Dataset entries
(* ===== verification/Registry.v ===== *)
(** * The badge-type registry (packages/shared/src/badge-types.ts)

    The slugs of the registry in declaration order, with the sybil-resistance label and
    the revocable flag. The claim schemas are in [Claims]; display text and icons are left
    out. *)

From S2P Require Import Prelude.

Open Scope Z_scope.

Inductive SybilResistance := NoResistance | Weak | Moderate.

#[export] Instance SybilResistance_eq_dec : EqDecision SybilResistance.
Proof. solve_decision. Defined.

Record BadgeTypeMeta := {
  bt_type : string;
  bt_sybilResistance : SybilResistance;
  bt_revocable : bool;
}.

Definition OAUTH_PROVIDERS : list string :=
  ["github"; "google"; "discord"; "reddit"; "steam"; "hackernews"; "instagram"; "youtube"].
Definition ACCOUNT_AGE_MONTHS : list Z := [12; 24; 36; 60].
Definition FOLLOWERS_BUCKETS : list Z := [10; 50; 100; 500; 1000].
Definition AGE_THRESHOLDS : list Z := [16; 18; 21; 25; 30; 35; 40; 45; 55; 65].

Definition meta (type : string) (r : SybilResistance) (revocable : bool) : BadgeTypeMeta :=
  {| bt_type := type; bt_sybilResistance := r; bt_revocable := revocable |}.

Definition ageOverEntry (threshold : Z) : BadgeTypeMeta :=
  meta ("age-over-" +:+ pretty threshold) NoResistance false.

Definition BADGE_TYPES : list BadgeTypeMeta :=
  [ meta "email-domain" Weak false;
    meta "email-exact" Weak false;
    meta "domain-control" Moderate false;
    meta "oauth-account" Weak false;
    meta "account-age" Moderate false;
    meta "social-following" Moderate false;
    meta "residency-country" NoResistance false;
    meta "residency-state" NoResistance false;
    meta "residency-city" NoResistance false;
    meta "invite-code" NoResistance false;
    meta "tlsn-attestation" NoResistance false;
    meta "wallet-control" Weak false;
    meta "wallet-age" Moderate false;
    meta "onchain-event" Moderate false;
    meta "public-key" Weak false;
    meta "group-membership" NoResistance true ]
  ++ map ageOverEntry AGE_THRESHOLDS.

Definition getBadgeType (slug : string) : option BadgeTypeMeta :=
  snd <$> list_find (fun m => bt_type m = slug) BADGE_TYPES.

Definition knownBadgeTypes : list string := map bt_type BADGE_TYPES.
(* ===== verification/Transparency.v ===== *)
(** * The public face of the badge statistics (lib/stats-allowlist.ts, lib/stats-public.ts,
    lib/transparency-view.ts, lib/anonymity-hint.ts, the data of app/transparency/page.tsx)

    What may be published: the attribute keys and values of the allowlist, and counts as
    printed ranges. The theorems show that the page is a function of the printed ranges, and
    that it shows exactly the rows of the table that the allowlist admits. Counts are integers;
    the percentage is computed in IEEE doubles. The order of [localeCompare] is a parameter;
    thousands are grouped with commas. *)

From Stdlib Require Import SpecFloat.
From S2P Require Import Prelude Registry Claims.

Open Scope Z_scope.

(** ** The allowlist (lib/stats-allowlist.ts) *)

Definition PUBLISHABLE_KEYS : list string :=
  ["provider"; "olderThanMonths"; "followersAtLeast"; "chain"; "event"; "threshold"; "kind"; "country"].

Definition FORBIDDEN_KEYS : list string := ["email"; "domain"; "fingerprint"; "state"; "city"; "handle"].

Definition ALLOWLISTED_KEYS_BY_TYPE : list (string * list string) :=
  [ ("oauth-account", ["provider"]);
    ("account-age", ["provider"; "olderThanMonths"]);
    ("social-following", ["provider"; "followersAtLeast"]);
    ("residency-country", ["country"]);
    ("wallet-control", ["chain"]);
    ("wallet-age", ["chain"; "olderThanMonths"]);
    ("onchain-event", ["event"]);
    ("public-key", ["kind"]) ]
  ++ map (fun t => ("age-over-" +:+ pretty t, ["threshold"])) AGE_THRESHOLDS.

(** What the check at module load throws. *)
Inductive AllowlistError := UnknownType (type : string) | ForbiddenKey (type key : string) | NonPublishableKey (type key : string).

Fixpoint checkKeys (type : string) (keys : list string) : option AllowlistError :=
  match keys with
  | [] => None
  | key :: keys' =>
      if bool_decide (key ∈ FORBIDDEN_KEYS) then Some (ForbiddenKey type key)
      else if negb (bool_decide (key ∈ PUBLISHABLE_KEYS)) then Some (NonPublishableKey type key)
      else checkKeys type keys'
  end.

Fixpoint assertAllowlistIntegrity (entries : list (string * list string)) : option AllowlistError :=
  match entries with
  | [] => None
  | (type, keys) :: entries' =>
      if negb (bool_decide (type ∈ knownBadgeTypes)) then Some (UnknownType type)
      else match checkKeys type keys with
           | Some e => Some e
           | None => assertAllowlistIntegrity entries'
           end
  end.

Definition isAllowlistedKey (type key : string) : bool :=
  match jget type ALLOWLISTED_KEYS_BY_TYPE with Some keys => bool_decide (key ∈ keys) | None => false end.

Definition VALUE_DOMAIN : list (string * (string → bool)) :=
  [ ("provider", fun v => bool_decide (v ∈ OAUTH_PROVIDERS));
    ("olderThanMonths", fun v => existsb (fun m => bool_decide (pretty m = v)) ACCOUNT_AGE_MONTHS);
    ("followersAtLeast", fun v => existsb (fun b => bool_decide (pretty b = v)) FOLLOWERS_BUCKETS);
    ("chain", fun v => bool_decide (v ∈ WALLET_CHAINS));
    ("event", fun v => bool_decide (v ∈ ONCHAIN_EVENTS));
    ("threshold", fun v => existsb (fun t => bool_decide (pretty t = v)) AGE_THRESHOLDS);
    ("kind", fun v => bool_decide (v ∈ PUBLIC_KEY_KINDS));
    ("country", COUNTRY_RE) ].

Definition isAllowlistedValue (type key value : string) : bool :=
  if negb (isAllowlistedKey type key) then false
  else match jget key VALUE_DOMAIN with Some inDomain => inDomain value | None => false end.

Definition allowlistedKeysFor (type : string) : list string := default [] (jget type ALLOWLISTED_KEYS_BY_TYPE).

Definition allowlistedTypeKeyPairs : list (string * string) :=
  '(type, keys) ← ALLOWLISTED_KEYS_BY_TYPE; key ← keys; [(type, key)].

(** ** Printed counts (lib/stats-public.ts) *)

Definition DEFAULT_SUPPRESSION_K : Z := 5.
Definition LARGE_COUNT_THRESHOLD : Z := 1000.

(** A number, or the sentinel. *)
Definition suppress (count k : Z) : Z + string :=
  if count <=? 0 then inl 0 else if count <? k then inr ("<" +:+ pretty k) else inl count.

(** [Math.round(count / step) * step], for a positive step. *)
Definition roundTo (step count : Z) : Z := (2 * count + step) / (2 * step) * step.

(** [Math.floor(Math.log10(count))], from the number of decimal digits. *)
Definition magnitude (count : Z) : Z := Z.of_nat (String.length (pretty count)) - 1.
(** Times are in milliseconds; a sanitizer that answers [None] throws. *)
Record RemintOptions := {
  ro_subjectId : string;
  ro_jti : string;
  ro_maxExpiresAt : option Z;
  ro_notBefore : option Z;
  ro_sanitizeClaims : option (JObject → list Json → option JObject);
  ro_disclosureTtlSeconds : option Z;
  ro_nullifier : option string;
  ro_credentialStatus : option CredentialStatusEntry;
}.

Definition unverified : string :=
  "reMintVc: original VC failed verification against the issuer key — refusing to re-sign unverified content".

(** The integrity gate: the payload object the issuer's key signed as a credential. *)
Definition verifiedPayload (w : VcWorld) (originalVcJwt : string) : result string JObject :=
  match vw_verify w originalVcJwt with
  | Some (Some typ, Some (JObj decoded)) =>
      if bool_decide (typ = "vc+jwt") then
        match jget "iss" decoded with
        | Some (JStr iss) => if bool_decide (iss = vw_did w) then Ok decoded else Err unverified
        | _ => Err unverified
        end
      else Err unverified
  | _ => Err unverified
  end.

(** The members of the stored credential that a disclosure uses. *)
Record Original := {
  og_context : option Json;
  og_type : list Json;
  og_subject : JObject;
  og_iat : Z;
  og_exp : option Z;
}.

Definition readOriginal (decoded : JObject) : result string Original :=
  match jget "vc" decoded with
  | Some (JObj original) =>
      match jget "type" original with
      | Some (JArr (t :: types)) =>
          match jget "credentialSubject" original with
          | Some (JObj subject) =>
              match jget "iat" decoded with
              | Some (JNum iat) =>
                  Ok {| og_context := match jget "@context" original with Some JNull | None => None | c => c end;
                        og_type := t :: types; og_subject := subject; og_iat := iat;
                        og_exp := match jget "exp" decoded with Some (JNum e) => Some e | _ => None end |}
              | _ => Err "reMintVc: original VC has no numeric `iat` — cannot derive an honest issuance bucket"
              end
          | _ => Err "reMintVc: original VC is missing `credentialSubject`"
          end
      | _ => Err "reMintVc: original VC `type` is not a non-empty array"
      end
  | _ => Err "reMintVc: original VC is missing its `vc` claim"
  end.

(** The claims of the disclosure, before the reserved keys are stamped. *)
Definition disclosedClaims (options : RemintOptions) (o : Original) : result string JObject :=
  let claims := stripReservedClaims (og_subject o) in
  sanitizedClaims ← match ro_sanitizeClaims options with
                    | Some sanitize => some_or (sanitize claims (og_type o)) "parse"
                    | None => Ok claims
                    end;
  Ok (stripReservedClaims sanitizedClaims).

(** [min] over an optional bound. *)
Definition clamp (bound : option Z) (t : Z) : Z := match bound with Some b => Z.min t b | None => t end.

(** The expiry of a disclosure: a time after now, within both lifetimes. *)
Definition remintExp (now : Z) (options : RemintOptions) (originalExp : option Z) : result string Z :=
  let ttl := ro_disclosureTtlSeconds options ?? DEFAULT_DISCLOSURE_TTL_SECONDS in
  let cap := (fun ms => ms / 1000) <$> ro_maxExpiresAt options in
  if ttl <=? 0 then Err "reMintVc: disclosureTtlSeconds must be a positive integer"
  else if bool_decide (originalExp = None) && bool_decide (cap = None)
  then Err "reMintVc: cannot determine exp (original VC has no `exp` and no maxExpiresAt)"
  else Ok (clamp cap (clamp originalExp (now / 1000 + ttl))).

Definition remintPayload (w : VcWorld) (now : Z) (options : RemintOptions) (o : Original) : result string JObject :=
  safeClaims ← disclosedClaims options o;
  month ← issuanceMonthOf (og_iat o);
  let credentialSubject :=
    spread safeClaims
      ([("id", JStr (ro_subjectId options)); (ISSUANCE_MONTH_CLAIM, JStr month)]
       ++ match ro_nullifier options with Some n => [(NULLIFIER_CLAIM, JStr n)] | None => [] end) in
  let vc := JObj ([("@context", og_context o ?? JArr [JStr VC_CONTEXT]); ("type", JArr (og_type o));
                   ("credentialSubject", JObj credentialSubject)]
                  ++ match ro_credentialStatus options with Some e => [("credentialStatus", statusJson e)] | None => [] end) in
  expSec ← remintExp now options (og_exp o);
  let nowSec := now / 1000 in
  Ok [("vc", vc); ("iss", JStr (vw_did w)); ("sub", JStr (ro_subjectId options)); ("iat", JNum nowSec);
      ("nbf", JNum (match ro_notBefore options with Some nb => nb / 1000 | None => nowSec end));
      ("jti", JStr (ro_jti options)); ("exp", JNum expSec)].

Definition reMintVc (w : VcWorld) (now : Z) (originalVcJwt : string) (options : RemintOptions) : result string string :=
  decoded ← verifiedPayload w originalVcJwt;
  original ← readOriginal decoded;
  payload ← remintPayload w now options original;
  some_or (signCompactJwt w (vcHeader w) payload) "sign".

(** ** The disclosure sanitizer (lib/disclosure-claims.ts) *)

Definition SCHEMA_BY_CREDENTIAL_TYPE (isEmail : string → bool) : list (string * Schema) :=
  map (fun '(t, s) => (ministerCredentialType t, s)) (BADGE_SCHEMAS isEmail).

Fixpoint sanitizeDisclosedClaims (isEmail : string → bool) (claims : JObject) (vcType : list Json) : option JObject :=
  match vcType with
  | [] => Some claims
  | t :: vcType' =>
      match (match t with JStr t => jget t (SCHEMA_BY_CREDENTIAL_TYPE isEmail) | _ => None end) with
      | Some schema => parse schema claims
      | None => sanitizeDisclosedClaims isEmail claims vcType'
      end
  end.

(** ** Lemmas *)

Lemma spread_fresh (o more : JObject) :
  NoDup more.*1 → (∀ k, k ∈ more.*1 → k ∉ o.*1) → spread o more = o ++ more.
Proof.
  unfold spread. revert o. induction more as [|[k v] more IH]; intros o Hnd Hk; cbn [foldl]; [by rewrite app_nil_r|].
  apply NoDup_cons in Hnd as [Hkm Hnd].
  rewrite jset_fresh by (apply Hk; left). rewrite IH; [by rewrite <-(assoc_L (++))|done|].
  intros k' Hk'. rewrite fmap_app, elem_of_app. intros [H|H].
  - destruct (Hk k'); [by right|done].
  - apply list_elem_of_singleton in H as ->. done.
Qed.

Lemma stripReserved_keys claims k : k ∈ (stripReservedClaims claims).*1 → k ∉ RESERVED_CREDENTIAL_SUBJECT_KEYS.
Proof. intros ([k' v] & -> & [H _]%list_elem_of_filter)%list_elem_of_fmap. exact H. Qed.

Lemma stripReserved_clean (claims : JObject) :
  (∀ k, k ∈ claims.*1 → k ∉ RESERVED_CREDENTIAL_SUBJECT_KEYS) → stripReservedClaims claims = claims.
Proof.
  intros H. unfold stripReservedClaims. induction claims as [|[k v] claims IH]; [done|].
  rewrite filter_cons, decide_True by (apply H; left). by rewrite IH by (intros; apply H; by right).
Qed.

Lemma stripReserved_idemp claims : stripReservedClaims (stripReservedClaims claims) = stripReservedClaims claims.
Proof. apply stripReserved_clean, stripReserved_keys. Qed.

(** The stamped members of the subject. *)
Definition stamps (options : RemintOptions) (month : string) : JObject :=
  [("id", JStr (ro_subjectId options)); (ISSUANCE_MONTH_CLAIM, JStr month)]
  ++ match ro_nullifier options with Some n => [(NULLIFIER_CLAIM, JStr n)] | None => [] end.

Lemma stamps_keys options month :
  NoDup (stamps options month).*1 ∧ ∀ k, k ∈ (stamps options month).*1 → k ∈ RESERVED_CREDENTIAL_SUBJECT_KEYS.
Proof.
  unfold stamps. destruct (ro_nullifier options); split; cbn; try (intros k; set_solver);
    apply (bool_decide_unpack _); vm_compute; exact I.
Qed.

### Exercise directions
Output, from the data above, the lines from the line with "ro_nullifier : option string;" to the line with "match vw_verify w originalVcJwt with" exactly as they stand, both ends included and nothing else.

### Task output
  ro_nullifier : option string;
  ro_credentialStatus : option CredentialStatusEntry;
}.

Definition unverified : string :=
  "reMintVc: original VC failed verification against the issuer key — refusing to re-sign unverified content".

(** The integrity gate: the payload object the issuer's key signed as a credential. *)
Definition verifiedPayload (w : VcWorld) (originalVcJwt : string) : result string JObject :=
  match vw_verify w originalVcJwt with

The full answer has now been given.